1. Frequency of Objective Response Defined by RECIST 1.1 Criteria [approximate study duration 1 year 9 months]

   Confirmed complete and partial tumor response by RECIST 1.1. Per Response Evaluation Criteria In Solid Tumors Criteria (RECIST v1.0) for target lesions and assessed by MRI: Complete Response (CR), Disappearance of all target lesions; Partial Response (PR), >=30% decrease in the sum of the longest diameter of target lesions; Overall Response (OR) = CR + PR

Secondary Outcome Measures

1. Percentage of Participants Alive and Progression-free at 6 Months [Up to 6 months from enrollment]

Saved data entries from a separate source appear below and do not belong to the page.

(* ===== verification/Transport.v ===== *)
(** * The transport interface (internal/bus: TaskQueue and EventBus)

    What the agents promise each other about a transport: queues and topics
    accept valid messages only, and what they do with them.  [FakeTransport]
    and [RedisTransport] implement it; the clients (auditor, orchestrator,
    subagent, gateway) are proved against the interface. *)
From Stdlib Require Import String Ascii.
From S2P Require Export Bus.
From stdpp Require Import list.

Local Open Scope Z_scope.

Class Transport (T : Type) := {
  tq_Enqueue : ctx → string → Message → T → option error * T;
  eb_Publish : ctx → string → Message → T → option error * T;
  tq_valid c q m t : (tq_Enqueue c q m t).1 = None → Validate m = None;
  eb_valid c topic m t : (eb_Publish c topic m t).1 = None → Validate m = None;
  tq_refused c q m t e : Validate m = Some e → (tq_Enqueue c q m t).2 = t;
  eb_refused c topic m t e : Validate m = Some e → (eb_Publish c topic m t).2 = t
}.

#[export] Instance fake_transport (order : list nat → list nat) : Transport FakeTransport.
Proof.
  refine {| tq_Enqueue := Enqueue; eb_Publish := Publish order |}.
  - intros [e|] q m t; simpl; [done|]. by destruct (Validate m).
  - intros [e|] topic m t; simpl; [done|]. by destruct (Validate m).
  - intros [e'|] q m t e; simpl; [done|]. by intros ->.
  - intros [e'|] topic m t e; simpl; [done|]. by intros ->.
Defined.

#[export] Instance redis_transport {R} `{RedisServer R} : Transport R.
Proof.
  refine {| tq_Enqueue := λ _, RedisEnqueue; eb_Publish := λ _, RedisPublish |}; unfold RedisEnqueue, RedisPublish.
  - intros _ q m t. by destruct (Validate m).
  - intros _ topic m t. by destruct (Validate m).
  - intros _ q m t e. by intros ->.
  - intros _ topic m t e. by intros ->.
Defined.
Lemma keeps_now_ns : keeps app_ok now_ns.
Proof. apply keeps_calm. intros s. by destruct (tick _). Qed.
Lemma keeps_now_ms : keeps app_ok now_ms.
Proof. apply keeps_bind; [apply keeps_now_ns|done]. Qed.
Lemma keeps_now_s : keeps app_ok now_s.
Proof. apply keeps_bind; [apply keeps_now_ns|done]. Qed.
Lemma keeps_enqueue c q m : keeps app_ok (enqueue c q m).
Proof. apply keeps_calm. intros s. by destruct (tq_Enqueue _ _ _ _). Qed.
Lemma keeps_publish c q m : keeps app_ok (publish c q m).
Proof. apply keeps_calm. intros s. by destruct (eb_Publish _ _ _ _). Qed.
Lemma keeps_log msg attrs : keeps app_ok (log_info msg attrs).
Proof. by apply keeps_calm. Qed.
Lemma keeps_find id : keeps app_ok (find_workflow id).
Proof. by apply keeps_calm. Qed.
Lemma keeps_record c e : keeps app_ok (record c e).
Proof.
  apply keeps_calm. intros s. destruct (ae_TimestampMs e =? 0); [destruct (tick _) as [t w]|];
    by destruct (RecordEvent _ _ _ _ _) as [[? ?] ?].
Qed.
Lemma keeps_verify h body secret : keeps app_ok (verify h body secret).
Proof.
  apply keeps_bind; [apply keeps_now_ns|]. intros t. apply keeps_bind; [apply keeps_now_ns|]. intros t'.
  apply keeps_calm. intros s. by destruct (VerifyWebhookSignature _ _ _ _ _ _).
Qed.

Lemma keeps_save c t : ts_Status t ∈ known_statuses → keeps app_ok (save c t).
Proof.
  intros Hk. apply keeps_atomic. intros s [Hs Hh]. destruct (unavailable c (ap_store s)) as [e|] eqn:Ha.
  - rewrite (Save_fail c t (ap_store s) e Ha). by split.
  - destruct (Save_ok c t (ap_store s) Ha) as (t' & _ & Hv & Hst & _). destruct (Save c t (ap_store s)) as [err x].
    split; [|exact Hh]. intros k u. cbn in Hv |- *. rewrite Hv, lookup_insert. case_decide; [|apply Hs].
    intros [= <-]. by rewrite Hst.
Qed.

Lemma keeps_on_workflow ptr op : keeps app_ok (on_workflow ptr op).
Proof.
  apply keeps_calm. intros s. destruct (ap_heap s !! ptr) as [wf|]; [|done].
  destruct (op _ _) as [[wf' [m log]] err]. split_and!; [done|done|]. apply length_insert.
Qed.

Lemma keeps_register id agent : keeps app_ok (register_workflow id agent).
Proof.
  apply keeps_atomic. intros s [H1' H2']. split; [exact H1'|]. intros id' ptr. cbn. rewrite lookup_insert, length_app. cbn.
  case_decide; [intros [= <-]; lia|]. intros Hp. specialize (H2' id' ptr Hp). lia.
Qed.
End orchestrator.

Create HintDb handlers.
#[export] Hint Resolve keeps_ret keeps_now_ns keeps_now_ms keeps_now_s keeps_enqueue keeps_publish keeps_log keeps_find
  keeps_record keeps_verify keeps_on_workflow keeps_register : handlers.
Ltac known_status := first [apply normalize_known | apply (bool_decide_unpack _); by vm_compute].
Ltac keep := repeat first
  [ match goal with |- keeps _ (_ ≫= _) => apply keeps_bind; [|intros ?] end
  | match goal with |- keeps _ (match ?x with _ => _ end) => destruct x end
  | match goal with |- keeps _ (save _ _) => apply keeps_save; known_status end
  | by eauto with handlers ].

Section interleaving.
Context `{RangeOrder} {S T W : Type} `{TaskStateStore S} `{Transport T} (O : OS W) (tick : W → Z * W) (profiles : AgentRegistry).

Lemma keeps_start c msg : keeps app_ok (enqueueAndStartTask (S:=S) (T:=T) O tick profiles c msg).
Proof. unfold enqueueAndStartTask. keep. Qed.

Lemma keeps_handle c msg : keeps app_ok (handle_result (S:=S) (T:=T) O tick profiles c msg).
Proof. unfold handle_result, mark_result, report_result. keep. Qed.

Lemma keeps_recover_one c t : keeps app_ok (recoverOneTask (S:=S) (T:=T) O tick profiles c t).
Proof. unfold recoverOneTask. pose proof keeps_start. keep. Qed.

Lemma keeps_accept c body : keeps app_ok (accept_decision (S:=S) (T:=T) (W:=W) tick c body).
Proof. unfold accept_decision. keep. Qed.

Lemma keeps_recover_loop c l : ∀ seen n, keeps app_ok (recover_loop (S:=S) (T:=T) O tick profiles c l seen n).
Proof. induction l as [|t l IH]; intros seen n; cbn [recover_loop]; pose proof keeps_recover_one; keep. Qed.

Lemma keeps_process c a : keeps app_ok (ProcessOneTask (S:=S) (T:=T) O tick profiles c a).
Proof. pose proof keeps_start. unfold ProcessOneTask. keep. Qed.

Lemma keeps_loop turns : keeps app_ok (ProcessLoop (S:=S) (T:=T) O tick profiles turns).
Proof. induction turns as [|[c a] turns IH]; cbn [ProcessLoop]; pose proof keeps_process; keep. Qed.

Lemma keeps_listen c arrivals : keeps app_ok (ListenResults (S:=S) (T:=T) O tick profiles c arrivals).
Proof. induction arrivals as [|[] arrivals IH]; cbn [ListenResults]; pose proof keeps_handle; keep. Qed.

Lemma keeps_recover c : keeps app_ok (RecoverTasksOnStartup (S:=S) (T:=T) O tick profiles c).
Proof. unfold RecoverTasksOnStartup. pose proof keeps_recover_loop. keep. Qed.

Lemma handler_keeps h : handler (S:=S) (T:=T) O tick profiles h → keeps app_ok h.
Proof.
  pose proof keeps_process. pose proof keeps_loop. pose proof keeps_listen. pose proof keeps_recover. pose proof keeps_accept.
  intros []; unfold go, handleApproval; keep.
Qed.

(** C28: In every interleaving of any number of task intakes, task loops,
    result listeners, restarts and approval requests, every status in the
    store is one of the seven statuses and every registered pointer leads to a
    workflow. *)
Theorem statuses_normalised s hs s' hs' :
  Forall (handler (S:=S) (T:=T) O tick profiles) hs → rtc pool_step (s, hs) (s', hs') → app_ok s → app_ok s'.
Proof.
  intros Hh Hr Hs. apply (pool_invariant app_ok _ _ Hr Hs). cbn. apply (Forall_impl _ _ _ Hh), handler_keeps.
Qed.
End interleaving.

(** ** A concrete orchestrator: in-memory store and bus, processes that always
    start, a clock that ticks. *)
Definition demo_os : OS Z :=
  {| os_Start := λ _ _ w, (Ok 4242, w); os_FindProcess := λ _ _, None; os_Kill := λ _ w, (None, w) |}.
Definition demo_tick (w : Z) : Z * Z := (w, w + 1000000000).

Definition demo_app : App states FakeTransport Z :=
  MkApp ∅ NewFakeTransport (Procs "./subagent" ∅ 1700000000000000000) [] ∅ (Some ∅) [].

Definition demo_task : Message :=
  {| MessageID := "t1"; ParentTaskID := ""; SenderID := "gateway"; ReceiverID := "orchestrator"; TargetAgent := "coder";
     Payload := jtext "{'task':'x'}"; Timestamp := 1700000000000 |}.

Definition demo_result : Message :=
  {| MessageID := "t1.result"; ParentTaskID := ""; SenderID := "t1"; ReceiverID := "orchestrator"; TargetAgent := "";
     Payload := jtext "{'task_id':'t1','agent_name':'coder','status':'success','output':{'result':'ok'},'timestamp':1700000001}";
     Timestamp := 1700000001000 |}.

Section demo.
#[local] Existing Instance range_ascending.
#[local] Instance demo_bus : Transport FakeTransport := fake_transport (λ l, l).
#[local] Existing Instance InMemoryTaskStateStore.

Abbreviation demo_start := (enqueueAndStartTask demo_os demo_tick NewAgentRegistry background demo_task).
Abbreviation demo_handle := (handle_result demo_os demo_tick NewAgentRegistry background demo_result).

Lemma start_task_exact_witness :
  available background demo_app ∧
  let '(err, s') := run demo_start demo_app in err = None ∧ task_status s' "t1" = Some ("running", "")%string.
Proof.
  split; [reflexivity|].
  generalize (start_task_exact demo_os demo_tick NewAgentRegistry background demo_task demo_app eq_refl).
  destruct (run _ _) as [err s']. intros (_ & _ & Hx). exact (proj2 Hx).
Defined.

Definition demo_restart : App states FakeTransport Z :=
  set_store {["t0" := task_state "t0" "" "coder" "pending" "" 5]} demo_app.

Lemma recovery_keeps_work_witness :
  available background demo_restart ∧
  let '(err, s') := run (RecoverTasksOnStartup demo_os demo_tick NewAgentRegistry background) demo_restart in
  err = None ∧ will_recover s' "t0".
Proof.
  split; [reflexivity|].
  assert (store_wf (ap_store demo_restart)) as Hwf.
  { intros k t. unfold demo_restart. cbn. rewrite lookup_singleton. case_decide; [|done]. intros [= <-]. done. }
  generalize (recovery_keeps_work demo_os demo_tick NewAgentRegistry background demo_restart eq_refl Hwf).
  destruct (run _ _) as [err s']. intros (He & _ & Hx). split; [exact He|]. exact (proj1 (Hx "t0"%string)).
Defined.

Lemma handle_result_exact_witness :
  available background demo_app ∧
  let '(_, s') := run demo_handle demo_app in task_status s' "t1" = Some ("success", "")%string.
Proof.
  split; [reflexivity|].
  assert (heap_ok demo_app) as Hh by done.
  generalize (handle_result_exact demo_os demo_tick NewAgentRegistry background demo_result demo_app eq_refl Hh).
  destruct (run _ _) as [[] s']. intros (Hx & _). exact Hx.
Defined.

Definition demo_pool : list (act (App states FakeTransport Z) unit) :=
  [go (ProcessOneTask demo_os demo_tick NewAgentRegistry background (Arrived demo_task));
   go (ListenResults demo_os demo_tick NewAgentRegistry background [Arrived demo_result])].

Lemma statuses_normalised_witness :
  ∃ s' hs', rtc pool_step (demo_app, demo_pool) (s', hs') ∧ app_ok s'.
Proof.
  assert (Hr := play_pair [0; 0; 1; 1; 0; 1]%nat (demo_app, demo_pool) _ eq_refl).
  eexists _, _. split; [exact Hr|].
  refine (statuses_normalised demo_os demo_tick NewAgentRegistry _ _ _ _ _ Hr _).
  - repeat constructor.
  - split; [|done]. intros k t Hk. done.
Defined.

Definition demo_mid := play [0; 0; 0; 1; 1]%nat (demo_app, [go demo_start; go demo_handle]).
Definition demo_end := play (replicate 20 1 ++ replicate 20 0)%nat demo_mid.

(** The result of a task that finishes before its intake has stored it is
    lost: in some interleaving of the intake of a task with the handling of
    its successful result, the workflow's node is completed and the success was
    stored, yet the task ends up stored as running, so that the next restart
    runs it again. *)
Theorem early_result_overwritten :
  ∃ s1 s2 hs,
    rtc pool_step (demo_app, [go demo_start; go demo_handle]) (s1, hs) ∧
    rtc pool_step (s1, hs) (s2, [Ret tt; Ret tt]) ∧
    task_status s1 "t1" = Some ("success", "")%string ∧
    task_status s2 "t1" = Some ("running", "")%string ∧
    task_node s2 "t1" = Some NodeStateCompleted ∧
    will_recover s2 "t1".
Proof.
  exists demo_mid.1, demo_end.1, demo_mid.2. split_and!.
  - exact (play_pair [0; 0; 0; 1; 1]%nat (demo_app, [go demo_start; go demo_handle]) demo_mid eq_refl).
  - assert ([Ret tt; Ret tt] = demo_end.2) as -> by (vm_compute; reflexivity).
    exact (play_pair _ demo_mid demo_end eq_refl).
  - vm_compute. reflexivity.
  - vm_compute. reflexivity.
  - vm_compute. reflexivity.
  - eexists. split; vm_compute; reflexivity.
Qed.
End demo.

(* ===== verification/Dingtalk.v ===== *)
(** * The DingTalk callback codec: dingtalk/config.go and app_support.go

    The configuration, and how a callback is signed, encrypted and decrypted.

    A panic is an absent result ([None]); in a handler the HTTP server recovers
    it and the request has no response.  The texts of the standard library's
    own errors are not modelled. *)
From Stdlib Require Import String Ascii.
From S2P Require Import Prelude GoStrings Strconv GoValue Sha256 Cipher Callback Transport GatewayTypes Router WebhookAuth Ingress.
From stdpp Require Import list.

Local Open Scope Z_scope.

Definition blank (s : string) : bool := bool_decide (TrimSpace s = ""%string).

(** ** config.go *)
Record AppConfig := MkAppConfig {
  ac_ClientID : string;
  ac_ClientSecret : string;
  ac_AgentID : Z;
  ac_EventCallbackPath : string;
  ac_CardCallbackPath : string;
  ac_APIBaseURL : string;
  ac_OAPIBaseURL : string;
  ac_Token : string;
  ac_AESKey : string;
  ac_MediaDir : string;
  ac_CardTemplateID : string;
  ac_CardCallbackRouteKey : string;
  ac_HTTPTimeout : Z
}.

Record RobotConfig := MkRobotConfig { rc_WebhookURL : string; rc_Secret : string; rc_HTTPTimeout : Z }.

Definition appAdapterName : string := "dingtalk_app".
Definition defaultTimeout : Z := 10 * 1000000000.

Definition normalize_app (c : AppConfig) : AppConfig :=
  MkAppConfig (ac_ClientID c) (ac_ClientSecret c) (ac_AgentID c) (ac_EventCallbackPath c) (ac_CardCallbackPath c) (ac_APIBaseURL c)
    (ac_OAPIBaseURL c) (ac_Token c) (ac_AESKey c) (ac_MediaDir c) (ac_CardTemplateID c) (ac_CardCallbackRouteKey c)
    (if ac_HTTPTimeout c <=? 0 then defaultTimeout else ac_HTTPTimeout c).

Definition ValidateApp (c : AppConfig) : option error :=
  if blank (ac_ClientID c) then Some (new_error "dingtalk app client id is required")
  else if blank (ac_ClientSecret c) then Some (new_error "dingtalk app client secret is required")
  else if ac_AgentID c <=? 0 then Some (new_error "dingtalk app agent id must be positive")
  else if blank (ac_Token c) then Some (new_error "dingtalk app token is required")
  else if blank (ac_AESKey c) then Some (new_error "dingtalk app aes key is required")
  else None.

Definition normalize_robot (c : RobotConfig) : RobotConfig :=
  MkRobotConfig (rc_WebhookURL c) (rc_Secret c) (if rc_HTTPTimeout c <=? 0 then defaultTimeout else rc_HTTPTimeout c).

Definition ValidateRobot (c : RobotConfig) : option error :=
  if blank (rc_WebhookURL c) then Some (new_error "dingtalk robot webhook url is required") else None.

(** ** app_support.go *)
Fixpoint firstNonEmpty (values : list string) : string :=
  match values with [] => EmptyString | v :: values => if negb (bool_decide (v = EmptyString)) then v else firstNonEmpty values end.

Definition requiredString (name value : string) : option error :=
  if bool_decide (value = EmptyString) then Some (new_error (name ++ " is required")) else None.

Definition callbackSignature (token timestamp nonce encrypt : string) : string := callback_digest token timestamp nonce encrypt.

Definition pkcs7Unpad (data : list Z) (blockSize : nat) : result (list Z) :=
  unpad "invalid pkcs7 data length" "invalid pkcs7 padding" "invalid pkcs7 padding bytes" data blockSize.

Definition err_base64 : error := new_error "illegal base64 data".

(** The message of a deciphered text; the receiver must be this one. *)
Definition open_body (receiveKey : string) (plain : list Z) : result (list Z) :=
  if (length plain <? 20)%nat then Fail (new_error "dingtalk callback body too short")
  else
    let msgLen := be_value (take 4 (drop 16 plain)) in
    let end_ := 20 + msgLen in
    if Z.of_nat (length plain) <? end_ then Fail (new_error "dingtalk callback body length is invalid")
    else if negb (bool_decide (string_of_bytes (drop (Z.to_nat end_) plain) = receiveKey))
    then Fail (new_error "dingtalk callback receive key mismatch")
    else Ok (take (Z.to_nat end_ - 20) (drop 20 plain)).

(** A ciphertext that is no whole number of blocks panics; no test precedes
    the deciphering. *)
Definition decryptCallbackBody (aesKey receiveKey encrypt : string) : option (result (list Z)) :=
  match base64_decode (aesKey ++ "=") with
  | None => Some (Fail err_base64)
  | Some key =>
    match base64_decode encrypt with
    | None => Some (Fail err_base64)
    | Some cipherText =>
      match NewCipher key with
      | Fail e => Some (Fail e)
      | Ok block =>
        match crypt_blocks (cbc_decrypt block (take 16 key)) cipherText with
        | None => None
        | Some plain => Some (plain ← pkcs7Unpad plain 32; open_body receiveKey plain)
        end
      end
    end
  end.

Definition frame_head : list Z := bytes_of "0123456789abcdef".

Definition encryptCallbackBody (aesKey receiveKey : string) (body : list Z) : option (result string) :=
  match base64_decode (aesKey ++ "=") with
  | None => Some (Fail err_base64)
  | Some key =>
    let padded := pkcs7Pad (frame frame_head body receiveKey) 32 in
    match NewCipher key with
    | Fail e => Some (Fail e)
    | Ok block => (λ e, Ok (base64_encode e)) <$> crypt_blocks (cbc_encrypt block (take 16 key)) padded
    end
  end.

Definition challenge_fields : list (field string) := [ string_field "challenge" (λ v _, v) ].
Definition extractChallenge (body : string) : result string := Unmarshal challenge_fields EmptyString body.

Definition envelope_fields : list (field string) := [ string_field "encrypt" (λ v _, v) ].

(** ** What is accepted *)
Lemma open_body_exact id text msg :
  Forall byte text →
  open_body id text = Ok msg ↔ ∃ head, length head = 16%nat ∧ text = frame head msg id ∧ Z.of_nat (length msg) < 2 ^ 32.
Proof.
  intros Hb. split.
  - unfold open_body. destruct (Nat.ltb_spec (length text) 20) as [|Hl]; [done|].
    set (n := be_value (take 4 (drop 16 text))). pose proof (declared_range text Hb Hl) as Hn. fold n in Hn.
    destruct (Z.ltb_spec (Z.of_nat (length text)) (20 + n)) as [|Hle]; [done|].
    replace (Z.to_nat (20 + n)) with (20 + Z.to_nat n)%nat in * by lia. replace (20 + Z.to_nat n - 20)%nat with (Z.to_nat n) by lia.
    case_bool_decide as Hid; [|done]. intros [= <-]. exists (take 16 text). split_and!.
    + rewrite length_take. lia.
    + rewrite <-Hid. apply frame_intro; [done|fold n; lia|lia].
    + rewrite length_take, length_drop. lia.
  - intros (head & Hh & -> & Hlen). unfold open_body. rewrite frame_length by done.
    destruct (Nat.ltb_spec (20 + length msg + String.length id) 20) as [|_]; [lia|].
    rewrite frame_size by (done || lia).
    destruct (Z.ltb_spec (Z.of_nat (20 + length msg + String.length id)) (20 + Z.of_nat (length msg))) as [|_]; [lia|].
    replace (Z.to_nat (20 + Z.of_nat (length msg))) with (20 + length msg)%nat by lia.
    replace (20 + length msg - 20)%nat with (length msg) by lia. rewrite frame_message, frame_receiver by done.
    by rewrite bool_decide_eq_true_2.
Qed.

(** The key of a configuration. *)
Definition app_key (aesKey : string) (key : list Z) : Prop :=
  base64_decode (aesKey ++ "=") = Some key ∧ length key ∈ [16; 24; 32]%nat.

Lemma app_key_ok aesKey key : app_key aesKey key → key_ok key ∧ NewCipher key = Ok (round_keys key).
Proof. intros [Hd Hl]. assert (key_ok key) as Hk by (split; [by eapply base64_decode_byte|done]). split; [done|by apply NewCipher_ok]. Qed.

Lemma dingtalk_decrypted aesKey key receiveKey encrypt msg :
  app_key aesKey key →
  decryptCallbackBody aesKey receiveKey encrypt = Some (Ok msg) ↔
    ∃ head, length head = 16%nat ∧ carries key encrypt (frame head msg receiveKey) ∧ Z.of_nat (length msg) < 2 ^ 32.
Proof.
  intros Hkey. destruct (app_key_ok _ _ Hkey) as [Hk Hnc]. destruct Hkey as [Hd _]. unfold decryptCallbackBody. rewrite Hd, Hnc.
  destruct (base64_decode encrypt) as [ct|] eqn:Hb; [|split; [done|intros (? & _ & (? & ? & _) & _); congruence]].
  destruct (decide (length ct mod 16 = 0)%nat) as [Hl|Hl].
  2:{ unfold crypt_blocks at 1. apply Nat.eqb_neq in Hl. rewrite Hl. split; [done|].
      intros (head & _ & (ct' & Hb' & _ & Hp) & _). rewrite Hb in Hb'. injection Hb' as <-. unfold crypt_blocks in Hp. by rewrite Hl in Hp. }
  unfold pkcs7Unpad. destruct (deciphered_carries "invalid pkcs7 data length" "invalid pkcs7 padding" "invalid pkcs7 padding bytes" _ _ _ Hk Hb Hl)
    as (p & -> & [(text & -> & Hcar & Htb)|[[e ->] Hno]]).
  - cbn. transitivity (open_body receiveKey text = Ok msg); [split; [by intros [= ->]|by intros ->]|]. rewrite open_body_exact by done. split.
    + intros (head & H1 & -> & H2). eauto.
    + intros (head & H1 & H2 & H3). exists head. by rewrite (carries_unique _ _ _ _ Hcar H2).
  - cbn. split; [done|]. intros (head & _ & H2 & _). destruct Hno. by eexists.
Qed.

(** Under a usable key, a body decrypts to a message exactly when it carries
    the frame of that message for this receiver; it panics exactly when its
    ciphertext is no whole number of blocks; and what is encrypted decrypts. *)
Theorem callback_codec aesKey key receiveKey :
  app_key aesKey key →
  (∀ encrypt msg, decryptCallbackBody aesKey receiveKey encrypt = Some (Ok msg) ↔
     ∃ head, length head = 16%nat ∧ carries key encrypt (frame head msg receiveKey) ∧ Z.of_nat (length msg) < 2 ^ 32) ∧
  (∀ encrypt, decryptCallbackBody aesKey receiveKey encrypt = None ↔
     ∃ cipherText, base64_decode encrypt = Some cipherText ∧ (length cipherText mod 16 ≠ 0)%nat) ∧
  (∀ body, Forall byte body → Z.of_nat (length body) < 2 ^ 32 →
     ∃ e, encryptCallbackBody aesKey receiveKey body = Some (Ok e) ∧ decryptCallbackBody aesKey receiveKey e = Some (Ok body)).
Proof.
  intros Hkey. split_and!; [intros; by apply dingtalk_decrypted| |].
  - intros encrypt. destruct (app_key_ok _ _ Hkey) as [Hk Hnc]. destruct Hkey as [Hd _]. unfold decryptCallbackBody. rewrite Hd, Hnc.
    destruct (base64_decode encrypt) as [ct|]; [|split; [done|intros (? & ? & _); congruence]].
    unfold crypt_blocks. destruct (Nat.eqb_spec (length ct mod 16) 0) as [Hl|Hl]; split; try done; [intros (? & [= <-] & ?); done|eauto].
  - intros body Hb Hlen. assert (Forall byte (frame frame_head body receiveKey)) as Hfb by (apply frame_byte; [apply bytes_of_ok|done]).
    destruct (app_key_ok _ _ Hkey) as [Hk Hnc]. destruct (encrypted_carried _ _ Hk Hfb) as (e & He & Hcar).
    exists (base64_encode e). split; [|apply (dingtalk_decrypted _ key); [done|]; by exists frame_head].
    unfold encryptCallbackBody. destruct Hkey as [Hd _]. by rewrite Hd, Hnc, He.
Qed.

Definition demo_aes_key : string := "MDEyMzQ1Njc4OWFiY2RlZjAxMjM0NTY3ODlhYmNkZWY".

Lemma callback_codec_witness :
  (∃ e, encryptCallbackBody demo_aes_key "client" (bytes_of "success") = Some (Ok e) ∧
    decryptCallbackBody demo_aes_key "client" e = Some (Ok (bytes_of "success"))) ∧
  decryptCallbackBody demo_aes_key "client" "AAAA" = None.
Proof.
  pose proof (callback_codec demo_aes_key (bytes_of "0123456789abcdef0123456789abcdef") "client") as H.
  assert (app_key demo_aes_key (bytes_of "0123456789abcdef0123456789abcdef")) as Hk.
  { split; [vm_compute; reflexivity|]. change (length (bytes_of _)) with 32%nat. set_solver. }
  destruct (H Hk) as (_ & H2 & H3). split.
  - apply H3; [apply bytes_of_ok|vm_compute; reflexivity].
  - apply H2. exists [0; 0; 0]. split; [vm_compute; reflexivity|done].
Defined.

   Percentage of participants who are progression free at 6 months. Progression is defined using Response Evaluation Criteria In Solid Tumors Criteria (RECIST v1.0), as a 20% increase in the sum of the longest diameter of target lesions, or a measurable increase in a non-target lesion, or the appearance of new lesions

2. Median Progression-Free Survival Using RECIST 1.1 Criteria [Up to 2 years from enrollment]

   The median progression-free survival time

3. Median Overall Survival [up to 2 years from enrollment]

   Median time of overall survival

4. The Frequency and Severity of CTCAE v4 Graded Adverse Events [approximately 1 year 9 months]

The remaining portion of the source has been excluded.